• Activity: Using the lines below, work out the count of those that hold "apply". Give the number only.

Stored data entries:
════

Lemma dangling_zero reason items : (repair_dangling_tool_calls items reason).2 = 0 → (repair_dangling_tool_calls items reason).1 = items.
Proof.
  destruct (conversation_blocks items) as (o & bs & E & Hbs). change ((ToolResult <$> o) ++ body bs) with (of_blocks (o, bs)) in E.
  subst items. rewrite repair_dangling_blocks by done. cbn [fst snd]. intros Hi%inserted_zero. do 2 f_equal.
  apply map_fix. eapply Forall_impl; [exact Hi|]. intros b. apply answer_block_none.
Qed.

Lemma restored_zero reason items : (restored reason items).2 = (0, 0) → (restored reason items).1 = items.
Proof.
  unfold restored. pose proof (dedup_zero items) as Hd. destruct (dedup_duplicate_tool_results items) as [l1 n1].
  pose proof (dangling_zero reason l1) as Hr. destruct (repair_dangling_tool_calls l1 reason) as [l2 n2].
  cbn [fst snd] in *. intros [= E1 E2]. by rewrite Hr, Hd.
Qed.

Lemma stripped_none items : ∀ ids, (strip_from ids items).2 = [] → (strip_from ids items).1 = items.
Proof.
  induction items as [|[s|u|a|t|b|r] items IH]; intros ids; cbn; try done; try (intros E; by rewrite IH).
  case_bool_decide; [|done]. cbn. intros E. by rewrite IH.
Qed.

Lemma repair_unchanged items : changed (repair_history items).2 = false → (repair_history items).1 = items.
Proof.
  unfold repair_history, strip_displaced_tool_results.
  pose proof (dedup_zero items) as Hd. destruct (dedup_duplicate_tool_results items) as [l1 n1].
  pose proof (stripped_none l1 []) as Hs. destruct (strip_from [] l1) as [l2 st].
  pose proof (dangling_zero (HarnessHalted "history_repair") l2) as Hr. destruct (repair_dangling_tool_calls l2 _) as [l3 n3].
  cbn [fst snd] in *. unfold changed. cbn [duplicates_removed stripped_tool_result_ids synthetic_results_inserted].
  rewrite !orb_false_iff, !Nat.ltb_ge, negb_false_iff, bool_decide_eq_true. intros [[H1 H2] H3].
  rewrite Hr, Hs, Hd by (done || lia). done.
Qed.

Lemma mirrored_integrity h reason a : mirrored h a → mirrored h (ensure_conversation_integrity_with_reason reason a).
Proof.
  intros Ha. unfold ensure_conversation_integrity_with_reason.
  set (l := conversation (state (update snapshot_turn_slice a))).
  pose proof (dedup_zero l) as Hd. destruct (dedup_duplicate_tool_results l) as [l1 n1].
  pose proof (dangling_zero reason l1) as Hr. destruct (repair_dangling_tool_calls l1 reason) as [l2 n2].
  cbn [fst snd] in *. apply mirrored_update; [auto with keeps|]. destruct ((0 <? n2) || (0 <? n1)) eqn:En.
  - by apply mirrored_replace.
  - apply orb_false_iff in En as [E2%Nat.ltb_ge E1%Nat.ltb_ge]. rewrite Hr, Hd by lia.
    unfold mirrored, l. cbn. rewrite snapshot_turn_slice_keeps. exact Ha.
Qed.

════

• Task result: 4